Terms of Endearment (51 page)

Read Terms of Endearment Online

Authors: Larry McMurtry

On visits to Houston she demonstrated a strong preference for Rosie and Vernon, both of whom adored her beyond words. She treated General Scott rather offhandedly, although she liked to poke at his Adam’s apple and try to figure out why his voice was so scratchy. He told her he had a frog in his throat and she believed it and was always commanding him to make the frog jump out.

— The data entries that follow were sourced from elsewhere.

(** * applepassgenerator: the pass-build pipeline

    A shallow embedding of [ApplePass] as it is written twice in the
    repository, in [models.py] and in [apple_pass.py]: staging of
    attachments, rendering of the pass document, manifest construction,
    signing and archive assembly, and of the [Barcode] value object of
    [fields.py] that the document rendering reads.

    Conventions.
    - Python [bytes] are [list byte].
    - Python [str] is [string]: a sequence of code points below 256.  Every
      text that [json.dumps] produces is ASCII and lies in that range; text
      with higher code points is outside the model, except that a staged
      text may hold a lone surrogate, which no codec encodes
      ([PySurrogateStr]).
    - A Python [dict] is an association list in insertion order with unique
      keys ([PyDict]); assignment to an existing key keeps its position.
    - A raised exception is the [Err] case of [result]; methods that mutate
      [self] return the new session next to their result.
    - [hashlib.sha1] is SHA-1 itself ([SHA1.digest]); the [cryptography]
      package is a parameter ([Extern]).
    - A zip archive is the list of its members in the order written; a
      member is named as [zipfile] names it, by the filename up to its
      first NUL. *)

From Stdlib Require Import List String Ascii Strings.Byte NArith ZArith Bool Lia.
From Stdlib Require Import Numbers.DecimalString.
Import ListNotations.

Local Open Scope string_scope.
Local Open Scope list_scope.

With her grandmother she was generally cool, though now and then the two of them flung themselves into an amorous tussle. Aurora contended at once that Melanie was outrageously spoiled, and she contended it the more vehemently when Melanie rejected her efforts to contribute to the spoiling. She would allow Vernon to trot her on his knee for hours, but the minute Aurora picked her up she became a terrible wiggle-worm. What she loved about her grandmother was the jewelry she wore, and she was always pulling off Aurora’s earrings or trying to persuade her to let her wear her necklaces. Sometimes, when the two of them were feeling friendly, they sat on Aurora’s bed and Melanie got to try on all her jewels in the jewel box. It amused Aurora to watch her tiny golden-haired grandchild bedeck herself with all the jewels she herself had managed to accumulate, the relics of the passions of her lifetime, or of her own whims—mostly the latter, for, as she frequently lamented, none of her loves had been talented gift givers.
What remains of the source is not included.